++++ DATA SUPPLIED
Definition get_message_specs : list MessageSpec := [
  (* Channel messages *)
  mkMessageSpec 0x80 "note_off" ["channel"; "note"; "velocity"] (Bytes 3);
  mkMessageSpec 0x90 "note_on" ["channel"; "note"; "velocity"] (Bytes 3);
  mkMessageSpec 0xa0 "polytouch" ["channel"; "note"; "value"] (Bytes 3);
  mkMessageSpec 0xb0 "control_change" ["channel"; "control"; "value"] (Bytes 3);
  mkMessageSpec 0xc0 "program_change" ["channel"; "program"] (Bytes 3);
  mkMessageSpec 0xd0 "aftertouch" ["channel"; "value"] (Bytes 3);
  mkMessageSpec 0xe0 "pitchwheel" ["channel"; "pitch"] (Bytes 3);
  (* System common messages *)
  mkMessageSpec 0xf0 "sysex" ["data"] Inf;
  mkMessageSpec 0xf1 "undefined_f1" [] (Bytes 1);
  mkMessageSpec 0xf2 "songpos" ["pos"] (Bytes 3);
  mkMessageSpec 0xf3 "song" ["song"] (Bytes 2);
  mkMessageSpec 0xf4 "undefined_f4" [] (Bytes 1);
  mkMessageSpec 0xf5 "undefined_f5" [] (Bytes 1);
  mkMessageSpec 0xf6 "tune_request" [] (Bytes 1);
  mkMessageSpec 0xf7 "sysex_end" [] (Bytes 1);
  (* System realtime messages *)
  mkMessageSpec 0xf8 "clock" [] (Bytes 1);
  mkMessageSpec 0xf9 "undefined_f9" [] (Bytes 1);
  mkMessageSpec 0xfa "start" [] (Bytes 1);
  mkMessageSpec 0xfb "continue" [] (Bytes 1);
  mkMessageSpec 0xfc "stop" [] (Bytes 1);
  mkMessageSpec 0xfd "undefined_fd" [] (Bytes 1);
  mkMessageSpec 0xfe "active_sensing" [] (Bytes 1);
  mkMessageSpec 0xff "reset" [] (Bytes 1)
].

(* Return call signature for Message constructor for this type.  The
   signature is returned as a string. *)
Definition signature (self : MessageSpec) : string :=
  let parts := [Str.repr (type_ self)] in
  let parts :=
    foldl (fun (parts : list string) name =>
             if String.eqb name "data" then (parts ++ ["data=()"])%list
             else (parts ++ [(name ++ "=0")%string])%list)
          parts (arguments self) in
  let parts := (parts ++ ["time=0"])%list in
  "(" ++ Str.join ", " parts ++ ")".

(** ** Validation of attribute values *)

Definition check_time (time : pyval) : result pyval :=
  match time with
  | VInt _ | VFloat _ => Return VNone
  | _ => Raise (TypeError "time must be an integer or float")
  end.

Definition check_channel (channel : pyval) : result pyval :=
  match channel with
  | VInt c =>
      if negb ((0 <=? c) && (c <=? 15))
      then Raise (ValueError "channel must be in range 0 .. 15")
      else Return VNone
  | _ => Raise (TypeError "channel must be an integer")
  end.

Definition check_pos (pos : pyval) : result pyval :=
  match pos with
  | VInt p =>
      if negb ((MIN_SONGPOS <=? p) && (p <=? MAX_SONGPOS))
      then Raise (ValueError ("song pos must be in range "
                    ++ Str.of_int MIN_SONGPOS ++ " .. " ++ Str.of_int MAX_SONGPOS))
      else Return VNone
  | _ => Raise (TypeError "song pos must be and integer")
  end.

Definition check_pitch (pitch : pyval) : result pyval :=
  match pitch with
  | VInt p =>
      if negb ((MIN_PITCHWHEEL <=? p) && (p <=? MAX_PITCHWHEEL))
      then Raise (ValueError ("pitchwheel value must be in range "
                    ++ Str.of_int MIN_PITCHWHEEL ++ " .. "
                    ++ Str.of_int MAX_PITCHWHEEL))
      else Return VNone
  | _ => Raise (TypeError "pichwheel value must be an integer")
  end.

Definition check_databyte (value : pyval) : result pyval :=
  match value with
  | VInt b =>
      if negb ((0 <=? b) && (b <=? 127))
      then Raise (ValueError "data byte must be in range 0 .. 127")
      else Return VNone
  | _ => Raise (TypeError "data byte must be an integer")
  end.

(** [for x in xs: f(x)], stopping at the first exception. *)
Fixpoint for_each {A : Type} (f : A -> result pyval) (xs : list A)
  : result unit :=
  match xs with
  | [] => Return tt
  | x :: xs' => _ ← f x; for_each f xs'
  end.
++++++++
- WORK ITEM -
Every line of the records that includes the word "name" should be gathered.

- OUTPUT FOR THIS TASK -
    foldl (fun (parts : list string) name =>
             if String.eqb name "data" then (parts ++ ["data=()"])%list
             else (parts ++ [(name ++ "=0")%string])%list)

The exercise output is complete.